What the task asks>
From the listing below, output only the lines starting at the line that has "assert (∀ lines, sound" and ending at the line that has "- apply Hpp.", exactly as they appear, ends included.

Start of Block

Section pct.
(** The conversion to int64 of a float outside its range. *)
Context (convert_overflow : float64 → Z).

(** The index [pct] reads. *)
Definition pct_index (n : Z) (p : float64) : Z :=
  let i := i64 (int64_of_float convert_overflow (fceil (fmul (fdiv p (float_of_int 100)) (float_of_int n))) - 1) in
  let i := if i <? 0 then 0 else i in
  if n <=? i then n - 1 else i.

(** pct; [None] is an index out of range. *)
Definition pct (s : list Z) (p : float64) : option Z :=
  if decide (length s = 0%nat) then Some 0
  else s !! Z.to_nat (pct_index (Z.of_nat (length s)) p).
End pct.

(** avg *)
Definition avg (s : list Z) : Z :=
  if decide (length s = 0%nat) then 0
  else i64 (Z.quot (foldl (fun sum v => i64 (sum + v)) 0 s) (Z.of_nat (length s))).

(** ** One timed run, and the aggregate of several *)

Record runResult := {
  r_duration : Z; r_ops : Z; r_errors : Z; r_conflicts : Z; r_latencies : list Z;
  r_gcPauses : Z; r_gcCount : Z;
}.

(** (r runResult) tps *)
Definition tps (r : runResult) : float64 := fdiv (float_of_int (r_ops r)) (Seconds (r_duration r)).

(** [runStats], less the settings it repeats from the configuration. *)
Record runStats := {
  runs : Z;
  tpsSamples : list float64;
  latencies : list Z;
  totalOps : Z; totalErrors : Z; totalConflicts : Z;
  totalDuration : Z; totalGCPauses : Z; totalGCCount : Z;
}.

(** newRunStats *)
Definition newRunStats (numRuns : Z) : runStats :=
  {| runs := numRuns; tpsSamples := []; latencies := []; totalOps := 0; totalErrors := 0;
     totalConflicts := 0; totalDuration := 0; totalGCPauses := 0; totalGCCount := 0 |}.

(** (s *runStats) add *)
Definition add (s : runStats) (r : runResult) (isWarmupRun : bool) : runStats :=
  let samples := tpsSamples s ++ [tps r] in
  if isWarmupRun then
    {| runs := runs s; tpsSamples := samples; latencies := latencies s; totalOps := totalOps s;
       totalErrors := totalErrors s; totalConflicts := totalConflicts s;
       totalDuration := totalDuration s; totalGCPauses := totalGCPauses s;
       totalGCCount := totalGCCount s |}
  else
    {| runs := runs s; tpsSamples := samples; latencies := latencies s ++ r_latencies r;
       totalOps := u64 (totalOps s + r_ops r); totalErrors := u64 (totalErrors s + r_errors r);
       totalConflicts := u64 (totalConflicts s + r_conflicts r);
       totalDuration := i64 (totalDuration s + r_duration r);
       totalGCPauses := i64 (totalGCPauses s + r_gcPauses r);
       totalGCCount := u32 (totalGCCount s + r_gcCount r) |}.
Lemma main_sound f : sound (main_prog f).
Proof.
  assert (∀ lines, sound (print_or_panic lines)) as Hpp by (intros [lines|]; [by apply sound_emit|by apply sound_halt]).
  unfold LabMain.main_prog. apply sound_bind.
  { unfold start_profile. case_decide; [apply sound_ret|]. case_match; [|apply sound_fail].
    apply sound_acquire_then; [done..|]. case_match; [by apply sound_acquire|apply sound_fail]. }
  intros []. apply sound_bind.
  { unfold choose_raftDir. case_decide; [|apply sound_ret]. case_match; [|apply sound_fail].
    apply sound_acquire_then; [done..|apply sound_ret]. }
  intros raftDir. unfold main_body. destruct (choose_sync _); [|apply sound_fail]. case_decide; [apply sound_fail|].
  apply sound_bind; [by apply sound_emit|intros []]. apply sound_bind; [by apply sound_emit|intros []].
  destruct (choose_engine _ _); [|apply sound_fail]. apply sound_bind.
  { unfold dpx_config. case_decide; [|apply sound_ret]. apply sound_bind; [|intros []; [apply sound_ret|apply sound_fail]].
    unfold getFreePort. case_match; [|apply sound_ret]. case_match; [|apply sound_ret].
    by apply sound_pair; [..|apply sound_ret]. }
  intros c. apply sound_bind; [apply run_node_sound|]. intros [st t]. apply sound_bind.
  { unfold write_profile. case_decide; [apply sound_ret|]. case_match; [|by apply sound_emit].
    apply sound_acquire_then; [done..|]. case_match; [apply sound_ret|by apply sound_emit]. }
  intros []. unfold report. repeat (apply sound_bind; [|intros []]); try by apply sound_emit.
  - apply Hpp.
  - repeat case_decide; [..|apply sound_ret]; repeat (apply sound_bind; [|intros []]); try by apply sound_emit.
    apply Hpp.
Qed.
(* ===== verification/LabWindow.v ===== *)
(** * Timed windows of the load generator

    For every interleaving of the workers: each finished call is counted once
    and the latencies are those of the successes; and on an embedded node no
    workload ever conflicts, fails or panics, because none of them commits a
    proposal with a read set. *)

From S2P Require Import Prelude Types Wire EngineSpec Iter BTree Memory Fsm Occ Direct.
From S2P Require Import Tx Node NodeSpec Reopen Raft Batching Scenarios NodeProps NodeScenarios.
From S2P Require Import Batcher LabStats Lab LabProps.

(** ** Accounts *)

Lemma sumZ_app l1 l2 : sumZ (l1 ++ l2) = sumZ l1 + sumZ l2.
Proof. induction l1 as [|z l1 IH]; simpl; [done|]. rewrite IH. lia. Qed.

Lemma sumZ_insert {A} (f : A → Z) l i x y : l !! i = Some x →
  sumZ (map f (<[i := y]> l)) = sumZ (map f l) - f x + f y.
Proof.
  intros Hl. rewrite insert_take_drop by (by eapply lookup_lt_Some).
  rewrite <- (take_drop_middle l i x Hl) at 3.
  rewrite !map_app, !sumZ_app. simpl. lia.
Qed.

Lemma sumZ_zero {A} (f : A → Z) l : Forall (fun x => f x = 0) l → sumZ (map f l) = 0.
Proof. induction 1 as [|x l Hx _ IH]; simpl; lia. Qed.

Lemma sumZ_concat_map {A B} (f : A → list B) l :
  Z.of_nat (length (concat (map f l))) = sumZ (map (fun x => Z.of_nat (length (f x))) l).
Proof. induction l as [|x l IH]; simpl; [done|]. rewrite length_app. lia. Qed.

End of Block

Completed task>
  assert (∀ lines, sound (print_or_panic lines)) as Hpp by (intros [lines|]; [by apply sound_emit|by apply sound_halt]).
  unfold LabMain.main_prog. apply sound_bind.
  { unfold start_profile. case_decide; [apply sound_ret|]. case_match; [|apply sound_fail].
    apply sound_acquire_then; [done..|]. case_match; [by apply sound_acquire|apply sound_fail]. }
  intros []. apply sound_bind.
  { unfold choose_raftDir. case_decide; [|apply sound_ret]. case_match; [|apply sound_fail].
    apply sound_acquire_then; [done..|apply sound_ret]. }
  intros raftDir. unfold main_body. destruct (choose_sync _); [|apply sound_fail]. case_decide; [apply sound_fail|].
  apply sound_bind; [by apply sound_emit|intros []]. apply sound_bind; [by apply sound_emit|intros []].
  destruct (choose_engine _ _); [|apply sound_fail]. apply sound_bind.
  { unfold dpx_config. case_decide; [|apply sound_ret]. apply sound_bind; [|intros []; [apply sound_ret|apply sound_fail]].
    unfold getFreePort. case_match; [|apply sound_ret]. case_match; [|apply sound_ret].
    by apply sound_pair; [..|apply sound_ret]. }
  intros c. apply sound_bind; [apply run_node_sound|]. intros [st t]. apply sound_bind.
  { unfold write_profile. case_decide; [apply sound_ret|]. case_match; [|by apply sound_emit].
    apply sound_acquire_then; [done..|]. case_match; [apply sound_ret|by apply sound_emit]. }
  intros []. unfold report. repeat (apply sound_bind; [|intros []]); try by apply sound_emit.
  - apply Hpp.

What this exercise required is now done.